>>>>>

(** C10. The relay of [server.js] never looks at a signature: two
    requests that agree on the [shop] parameter and on the body get the
    same response and cause the same external calls, whatever else their
    query strings carry.  With no [shop] in the query the tenant is read
    from the body, and for an installed shop the stored credential is
    spent: the one downstream call is a POST to the draft orders of that
    shop that carries the credential stored for it. *)
Theorem server_relay_unauthenticated (w : world) (req : request) :
  (forall req',
      get "shop" (query req') = get "shop" (query req) ->
      body req' = body req ->
      Server.proxy_cod w req' = Server.proxy_cod w req) /\
  (forall k v, k <> "shop"%string ->
      Server.proxy_cod w (Request (put k v (query req)) (body req))
      = Server.proxy_cod w req) /\
  (forall t shop r,
      get "shop" (query req) = None ->
      prop (body req) "shop" = Ok (Some (JStr shop)) ->
      shop <> EmptyString ->
      DATABASE_URL_set w = true ->
      database w = Ok t ->
      t !! shop = Some r ->
      exists resp,
        Server.proxy_cod w req
        = ([CreateTable; SelectToken (Some shop);
            Fetch (FetchRequest
                     ("https://" +:+ shop +:+ "/admin/api/2024-04/draft_orders.json")
                     (Store.access_token r)
                     (JObj [("draft_order",
                 JObj [("line_items",
                        JArr [JObj [("title", JStr "Cash on Delivery");
                                    ("quantity", JNum 1);
                                    ("price", JStr "0.00")]]);
                       ("note", JStr "COD order");
                       ("tags", JArr [JStr "COD"; JStr "COD-App"])])]%string))],
           resp)).
Proof.
  assert (Hsame : forall req', get "shop" (query req') = get "shop" (query req) ->
                              body req' = body req ->
                              Server.proxy_cod w req' = Server.proxy_cod w req).
  { intros req' Hq Hb.
    unfold Server.proxy_cod, Server.handler, Server.resolve_shop.
    now rewrite Hq, Hb. }
  split; [exact Hsame|]. split.
  - intros k v Hk. apply Hsame; [|reflexivity].
    cbn [query]. now apply get_put_ne.
  - intros t shop r Hq Hb Hne Hurl Hdb Hrow.
    assert (Hshop : Server.resolve_shop req = Ok shop).
    { unfold Server.resolve_shop. rewrite Hq, Hb. cbn.
      destruct shop; [contradiction | reflexivity]. }
    unfold Server.proxy_cod, Server.handler, Server.ensureTablesSafe.
    rewrite Hurl, Hshop. io_step.
    apply String.eqb_neq in Hne. rewrite Hne.
    rewrite (pool_query_reachable w t _ Hdb), (select_known t shop r Hrow).
    io_step.
    change (Server.rest_request shop (Store.access_token r))
      with (FetchRequest
              ("https://" +:+ shop +:+ "/admin/api/2024-04/draft_orders.json")
              (Store.access_token r) Server.payload).
    destruct (downstream w _) as [e|code [data|e]]; cbn [bind];
      try destruct (negb (Server.ok_status code)); eauto.
Qed.

End RelayClaims.

(* ===================================================================== *)
(** ** The claims on concrete requests *)
(* ===================================================================== *)

Section Concrete.

Import Verifier Demo.

Example signature_is_digest : Spec.digest secret params = signature.
Proof. vm_compute. reflexivity. Qed.

Example signed_verifies : verifyProxyHmac node signed secret = Ok true.
Proof. vm_compute. reflexivity. Qed.

Example forged_fails : verifyProxyHmac node forged secret = Ok false.
Proof. vm_compute. reflexivity. Qed.

(** A repeated [hmac] parameter reaches [Buffer.from] as an array and is
    compared by the bytes its values coerce to. *)
Example repeated_signature_parameter :
  verifyProxyHmac node
    (put "hmac" (QArr (List.map string_of_Z (Bytes.of_string signature))) params)
    secret
  = Ok true.
Proof. vm_compute. reflexivity. Qed.
(** * Temperature logger: bounded sample lists, chronological merge,
      decimation and ordered multi-locking

    Shallow embedding of [app/src/temperature-logger.c] and of the lock
    macros of [app/lock.h], with the periodic sampling task that drives
    them, the clock helper of [app/src/time.c] and the string checks of
    [app/src/string.c].

    Conventions of the embedding.
    - C integers are [Z] (or [nat] for [size_t] indices that the code keeps
      inside the array bounds); wrap-around is written out with [wrap_u32]
      and [wrap_s16].
    - Objects that the C code reaches through pointers live in a heap, a
      finite map from addresses to list objects.  A function that the C code
      calls with pointers takes addresses here, so that aliasing between the
      arguments is visible.
    - Behaviour that C leaves undefined (reading or writing outside an
      array, dereferencing [NULL] or a dangling pointer, dividing by zero,
      casting a float that is out of the range of [s16_of_f32]) is the
      outcome [Undefined]; a loop that has used up its iteration budget is
      the outcome [OutOfFuel].
    - The mutexes guarding single lists are Zephyr [k_mutex] objects, which
      are reentrant; the sequential embedding leaves the lock/unlock
      brackets of the list operations out and treats the ordering macros
      [TRIPLE_LOCK]/[TRIPLE_UNLOCK] on their own in [Module Lock]. *)

From Stdlib Require Import ZArith List Lia Bool.
From Stdlib Require Import Sorting.Sorted Sorting.Permutation.
From Stdlib Require Import Floats.SpecFloat.
From stdpp Require Import base option list gmap.

Local Open Scope Z_scope.

(** ** Outcomes of running a piece of C *)

Inductive outcome (A : Type) : Type :=
| Done (a : A)
| Undefined
| OutOfFuel.
Arguments Done {A} a.
Arguments Undefined {A}.
Arguments OutOfFuel {A}.

#[global] Instance outcome_ret : MRet outcome := fun A a => Done a.
#[global] Instance outcome_bind : MBind outcome := fun A B f x =>
  match x with
  | Done a => f a
  | Undefined => Undefined
  | OutOfFuel => OutOfFuel
  end.

(** A partial access: [None] is an access that C leaves undefined. *)
Definition access {A : Type} (o : option A) : outcome A :=
  match o with
  | Some a => Done a
  | None => Undefined
  end.

(** ** Machine integers *)

Definition wrap_u32 (z : Z) : Z := z mod 2 ^ 32.
Definition wrap_s16 (z : Z) : Z := (z + 2 ^ 15) mod 2 ^ 16 - 2 ^ 15.

Definition in_u32 (z : Z) : Prop := 0 <= z < 2 ^ 32.
Definition in_s16 (z : Z) : Prop := - 2 ^ 15 <= z < 2 ^ 15.

(** ** Single-precision floats

    IEEE-754 binary32 through the executable specification of the standard
    library: 24 bits of precision, exponent bound 128, rounding to nearest
    with ties to even. *)

Definition f32_of_Z (z : Z) : spec_float := binary_normalize 24 128 z 0 false.
Definition f32_mul : spec_float -> spec_float -> spec_float := SFmul 24 128.
Definition f32_div : spec_float -> spec_float -> spec_float := SFdiv 24 128.

(** Conversion to an integer, truncating toward zero. *)
Definition Z_of_f32 (f : spec_float) : Z :=
  match f with
  | S754_finite s m e => cond_Zopp s (Z.shiftl (Zpos m) e)
  | _ => 0
  end.

(** The cast [(int16_t)f].  C defines it only when the truncated value fits
    the target type.  The compilers of the firmware's targets convert to a
    32-bit integer and keep the low 16 bits, which is taken as the result
    whenever the truncated value fits [int32_t]; for a value beyond that,
    an infinity or a NaN no result is defined. *)
Definition s16_of_f32 (f : spec_float) : outcome Z :=
  match f with
  | S754_zero _ | S754_finite _ _ _ =>
    let z := Z_of_f32 f in
    if (- 2 ^ 31 <=? z) && (z <? 2 ^ 31) then Done (wrap_s16 z) else Undefined
  | _ => Undefined
  end.

(** ** Error codes ([app/error.h]) *)

Inductive error_e : Set :=
| E_SUCCESS | E_ERROR | E_PERM | E_NOENT | E_SRCH | E_INTR | E_IO | E_NXIO
| E_2BIG | E_NOEXEC | E_BADF | E_CHILD | E_AGAIN | E_NOMEM | E_ACCES
| E_FAULT | E_NOTBLK | E_BUSY | E_EXIST | E_XDEV | E_NODEV | E_NOTDIR
| E_ISDIR | E_INVAL | E_NFILE | E_MFILE | E_NOTTY | E_TXTBSY | E_FBIG
| E_NOSPC | E_SPIPE | E_ROFS | E_MLINK | E_PIPE | E_DOM | E_RANGE
| E_DEADLOCK | E_WOULDBLOCK | E_NODATA | E_TIME | E_NOBUFS
| E_NULL_PTR | E_END_OF_ITER | E_IN_PROGRESS | E_ALREADY_DONE | E_TIMEOUT
| E_WIFI_LOGINS_NOT_SET | E_WIFI_LOGINS_INVALID.

(** ** Data model ([app/temperature-logger.h]) *)

(** [int16_t]: 1 sign bit, 11 whole bits, 4 fractional bits. *)
Definition temperature_t : Set := Z.

(** Modelled from the spec: [sys_minutes_t] is declared in [app/time.h],
    which is not among the sources.  The spec calls a timestamp an unsigned
    integer count of minutes since boot, and [interpolate] converts
    differences of timestamps to [uint32_t]; it is taken as [uint32_t]. *)
Definition sys_minutes_t : Set := Z.

Record temperature_sample_t : Set := {
  temperature : temperature_t;
  uptime : sys_minutes_t
}.

(** [data] has [CONFIG_TEMPERATURE_LOGGER_BUFFER_SIZE] cells; [length] is
    the number of cells in use. *)
Record temperature_list_t : Set := {
  data : list temperature_sample_t;
  length : nat
}.

Definition ptr := Z.
Definition NULL : ptr := 0.

(** A pointer to a cell of the [data] array of a list object. *)
Definition sample_ptr : Set := (ptr * nat)%type.
Definition NULL_sample : sample_ptr := (NULL, 0%nat).

Record merge_iterator_t : Set := {
  src1 : ptr;
  src2 : ptr;
  current_list : ptr;
  current_index : nat;
  next_src1_index : nat;
  next_src2_index : nat
}.

(** The all-zero sample, as [memset] leaves it. *)
Definition zero_sample : temperature_sample_t :=
  {| temperature := 0; uptime := 0 |}.

(** [enum nvs_key_e] ([app/nvs.h]) and [ENOENT] ([errno.h]). *)
Definition NVS_KEY_CONFIG_SETTINGS : Z := 1.
Definition NVS_KEY_TEMPERATURE_DATA : Z := 2.
Definition ENOENT : Z := 2.

(** The interface of the persistent store. *)
Class NvsStore (nvs_fs : Type) : Type := {
  nvs_read : nvs_fs -> Z -> temperature_list_t -> Z -> Z * temperature_list_t;
  nvs_write : nvs_fs -> Z -> temperature_list_t -> Z -> Z * nvs_fs
}.

Section Logger.

(** [CONFIG_TEMPERATURE_LOGGER_BUFFER_SIZE], a build-time constant. *)
Variable N : nat.

(** [offsetof(struct temperature_list_t, lock)], the size in bytes of the
    persisted region of a list object. *)
Variable offsetof_lock : Z.

Context {nvs_fs : Type} `{!NvsStore nvs_fs}.

(** *** Heap accesses *)

Definition read_list (h : gmap Z temperature_list_t) (p : ptr)
  : outcome temperature_list_t :=
  if p =? NULL then Undefined else access (h !! p).

Definition read_sample (h : gmap Z temperature_list_t) (s : sample_ptr)
  : outcome temperature_sample_t :=
  l ← read_list h s.1; access (data l !! s.2).

(** [memmove(dst, src, n * sizeof(struct temperature_sample_t))] *)
Definition memmove_samples (dst src : list temperature_sample_t) (n : nat)
  : list temperature_sample_t :=
  take n src ++ drop n dst.

(** *** BoundedSampleList *)

Definition reset_temperature_list (h : gmap Z temperature_list_t) (t : ptr)
  : outcome (error_e * gmap Z temperature_list_t) :=
  if t =? NULL then Done (E_NULL_PTR, h)
  else
    _ ← read_list h t;
    Done (E_SUCCESS, <[t := {| data := replicate N zero_sample; length := 0 |}]> h).

Definition append_temperature_sample (h : gmap Z temperature_list_t)
    (list : ptr) (sample : temperature_sample_t)
  : outcome (error_e * gmap Z temperature_list_t) :=
  if list =? NULL then Done (E_NULL_PTR, h)
  else
    l ← read_list h list;
    if (length l =? N)%nat then Done (E_NOBUFS, h)
    else if (length l <? N)%nat then
      Done (E_SUCCESS,
            <[list := {| data := <[length l := sample]> (data l);
                         length := S (length l) |}]> h)
    else Undefined.

(** *** Persistence

    The non-volatile store is Zephyr's NVS, which is not part of the
    repository; it is an interface here.  [nvs_read fs id buf len] returns
    the C return value (the byte count, or a negated [errno]) and the
    destination region as the read leaves it; [nvs_write fs id buf len]
    returns the C return value and the store afterwards.  The region that
    is read and written is the list object up to its [lock] field, that is
    [data] followed by [length]. *)

Definition load_temperature_list (fs : nvs_fs)
    (h : gmap Z temperature_list_t) (t : ptr)
  : outcome (error_e * gmap Z temperature_list_t * nvs_fs) :=
  if t =? NULL then Done (E_NULL_PTR, h, fs)
  else
    buf ← read_list h t;
    let '(bytes_read, buf) :=
      nvs_read fs NVS_KEY_TEMPERATURE_DATA buf offsetof_lock in
    let h := <[t := buf]> h in
    if bytes_read =? - ENOENT then
      '(_, h) ← reset_temperature_list h t;
      buf ← read_list h t;
      let '(_, fs) :=
        nvs_write fs NVS_KEY_TEMPERATURE_DATA buf offsetof_lock in
      Done (E_SUCCESS, h, fs)
    else if negb (bytes_read =? offsetof_lock) then
      Done (E_ERROR, h, fs)
    else
      Done (E_SUCCESS, h, fs).

Definition store_temperature_list (fs : nvs_fs)
    (h : gmap Z temperature_list_t) (t : ptr)
  : outcome (error_e * nvs_fs) :=
  if t =? NULL then Done (E_NULL_PTR, fs)
  else
    buf ← read_list h t;
    let '(bytes_written, fs) :=
      nvs_write fs NVS_KEY_TEMPERATURE_DATA buf offsetof_lock in
    Done (if (bytes_written =? offsetof_lock) || (bytes_written =? 0)
          then E_SUCCESS else E_ERROR,
          fs).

<<<<<

• [REQUIRED ACTION]
If a line in the records has the word "handler", copy that line.

• [SOLUTION TO THIS PROBLEM]
    unfold Server.proxy_cod, Server.handler, Server.resolve_shop.
    unfold Server.proxy_cod, Server.handler, Server.ensureTablesSafe.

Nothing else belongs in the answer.